What is required: Transcribe the data below verbatim from the line with "blocks_ok t last_hash → 1" to the line with "t)) as Hx%list_elem_of_filter". Include both of those lines.

Dataset content Start Marker

(** A page from a cursor that is not. *)
Lemma page_missing t last_hash c n :
  blocks_ok t last_hash → 1 ≤ n → (∀ x, x ∈ stored t → stored_ref x ≠ c) →
  page t (mkPageRequest (Some c) n) = Err NotFound.
Proof.
  intros Hb Hn Hc. unfold page_blocks_with_context. cbn [max_items pq_cursor].
  destruct (Z.ltb_spec n 1); [lia|]. unfold entries_from. cbn [fmap option_fmap option_map default from_option].
  rewrite <- (stored_blocks t _ Hb). change ((stored t).*1) with (map fst (stored t)).
  rewrite filter_stored by done.
  destruct (filter _ (stored t)) as [|x l] eqn:Ef; [done|].
  assert (Hx : x ∈ stored t).
  { assert (x ∈ filter (λ x, id (br_height c) ≤ x.1.1) (stored t)) as Hx%list_elem_of_filter
      by (rewrite Ef; by left). by destruct Hx. }
  specialize (Hc x Hx). destruct x as [[h [hash b]] r]. cbn [map after_cursor fst snd].
  destruct (Z.eqb_spec h (br_height c)) as [E1|]; [|done]. cbn [negb].
  case_bool_decide as E2; [done|]. destruct Hc. unfold stored_ref, block_ref.
  destruct c. cbn in *. by subst.
Qed.


(** The pages from a cursor on, put together; [fuel] bounds their number. *)
Fixpoint read_pages (fuel : nat) (t : Tables) (cursor : option BlockRef) (n : Z)
  : option (list BlockWithContext) :=
  match fuel with
  | O => None
  | S fuel =>
      match page t (mkPageRequest cursor n) with
      | Ok r =>
          match next_cursor r with
          | None => Some (ps_blocks r)
          | Some c => (ps_blocks r ++.) <$> read_pages fuel t (Some c) n
          end
      | _ => None
      end
  end.

Lemma read_pages_rest fuel t last_hash c n pre rest :
  blocks_ok t last_hash → 0 ≤ first → 1 ≤ n → stored t = pre ++ rest → at_cursor c pre →
  (length rest < fuel)%nat → read_pages fuel t c n = Some (map stored_message rest).
Proof.
  intros Hb H0 Hn. induction fuel as [|fuel IH] in c, pre, rest |- *; intros E Hc Hf; [lia|].
  cbn [read_pages]. rewrite (page_found _ _ _ _ _ _ Hb H0 Hn E Hc). cbn [next_cursor ps_blocks].
  destruct (Nat.ltb_spec (Z.to_nat n) (length rest)) as [Hlt|Hge]; [|by rewrite take_ge by lia].
  destruct (last (take (Z.to_nat n) rest)) as [x|] eqn:El.
  2: { apply last_None, (f_equal length) in El. rewrite length_take in El. cbn in El. lia. }
  cbn [fmap option_fmap option_map].
  rewrite (IH (Some (stored_ref x)) (pre ++ take (Z.to_nat n) rest) (drop (Z.to_nat n) rest)).
  - cbn. by rewrite <- map_app, take_drop.
  - by rewrite <- (assoc_L (++)), take_drop.
  - cbn [at_cursor]. by rewrite last_app, El.
  - rewrite length_drop. lia.
Qed.

(** C30: Pages give the whole chain: asked for one after the other, from the start and
    from the cursor of the one before, pages of any size end, and put together they are
    the blocks of the chain in their order, each with the entry stored with it.  A page
    from a block that is not on the chain is refused as not found. *)
Theorem pages_cover_chain t last_hash n :
  blocks_ok t last_hash → 0 ≤ first → 1 ≤ n →
  (∀ fuel, (length (stored t) < fuel)%nat →
     read_pages fuel t None n = Some (map stored_message (stored t)))
  ∧ (∀ c, (∀ x, x ∈ stored t → stored_ref x ≠ c) → page t (mkPageRequest (Some c) n) = Err NotFound).
Proof.
  intros Hb H0 Hn. split.
  - intros fuel Hf. by apply (read_pages_rest fuel t last_hash None n []).
  - intros c Hc. by apply (page_missing t last_hash).
Qed.

End pages.


End server.

(** ** A chain *)

Definition bare_entry (hash : Z) : ResolverEntry :=
  mkResolverEntry hash ∅ [] [] [] [] [] default_counters [] [].

(** Three blocks from height 5 on. *)
Definition short_chain : Tables :=
  mkTables {[ 5 := (101, mkBlock 101 100 []); 6 := (102, mkBlock 102 101 []); 7 := (103, mkBlock 103 102 []) ]}
    ∅ (DunesUpdater.mkDunesDB ∅ ∅ ∅ None) (mkInscDB empty_db ∅ ∅) None
    {[ 5 := bare_entry 101; 6 := bare_entry 102; 7 := bare_entry 103 ]} ∅.
Definition short_parent (b : list Z) : list Z := hash_bytes (of_be_bytes b - 1).

Lemma short_chain_ok : blocks_ok short_parent 5 short_chain (Some 103).
Proof.
  assert (Hd : ∀ (P : Z → Prop), P 5 → P 6 → P 7 → ∀ h, h ∈ [5; 6; 7] → P h).
  { intros P H5 H6 H7 h [->|[->|[->|[]%not_elem_of_nil]%elem_of_cons]%elem_of_cons]%elem_of_cons; done. }
  assert (Hn : ∀ h, h ∉ [5; 6; 7] → BlockByHeightKV short_chain !! h = None ∧ ResolverByHeightKV short_chain !! h = None).
  { intros h Hh. cbn. by rewrite !lookup_insert_ne, !lookup_singleton_ne by set_solver. }
  split.
  - assert (E : chain_of (BlockByHeightKV short_chain)
      = (([] ++ [point_of 5 101]) ++ [point_of 6 102]) ++ [point_of 7 103]) by by vm_compute.
    rewrite E. constructor; [constructor; [by constructor|done|by vm_compute]|done|by vm_compute].
  - by vm_compute.
  - intros h x Hx. change (({[ 5 := (101, mkBlock 101 100 []); 6 := (102, mkBlock 102 101 []);
      7 := (103, mkBlock 103 102 []) ]} : gmap Z (BlockHash * Block)) !! h = Some x) in Hx. unfold txid_ok, in_range.
    apply lookup_insert_Some in Hx as [[_ <-]|[_ Hx]]; [cbn -[Z.pow]; lia|].
    apply lookup_insert_Some in Hx as [[_ <-]|[_ Hx]]; [cbn -[Z.pow]; lia|].
    apply lookup_singleton_Some in Hx as [_ <-]. cbn -[Z.pow]. lia.
  - intros h. destruct (decide (h ∈ [5; 6; 7])) as [Hh|[E E']%Hn]; [|exact (eq_trans (f_equal (fmap re_hash) E') (eq_sym (f_equal (fmap fst) E)))].
    revert h Hh. by apply (Hd (λ h, re_hash <$> ResolverByHeightKV short_chain !! h
      = fst <$> BlockByHeightKV short_chain !! h)); vm_compute.
Qed.

Lemma pages_cover_chain_witness :
  read_pages plain_encode (λ b, [block_hash b]) plain_shuffle 4 short_chain None 2
  = Some (map (stored_message plain_encode (λ b, [block_hash b]) plain_shuffle) (stored short_chain)).
Proof.
  apply (proj1 (pages_cover_chain short_parent 5 plain_encode (λ b, [block_hash b]) plain_shuffle short_chain
    (Some 103) 2 short_chain_ok ltac:(lia) ltac:(lia))). vm_compute. lia.
Defined.

End ServerChain.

Dataset content End Marker

Finished task:
  blocks_ok t last_hash → 1 ≤ n → (∀ x, x ∈ stored t → stored_ref x ≠ c) →
  page t (mkPageRequest (Some c) n) = Err NotFound.
Proof.
  intros Hb Hn Hc. unfold page_blocks_with_context. cbn [max_items pq_cursor].
  destruct (Z.ltb_spec n 1); [lia|]. unfold entries_from. cbn [fmap option_fmap option_map default from_option].
  rewrite <- (stored_blocks t _ Hb). change ((stored t).*1) with (map fst (stored t)).
  rewrite filter_stored by done.
  destruct (filter _ (stored t)) as [|x l] eqn:Ef; [done|].
  assert (Hx : x ∈ stored t).
  { assert (x ∈ filter (λ x, id (br_height c) ≤ x.1.1) (stored t)) as Hx%list_elem_of_filter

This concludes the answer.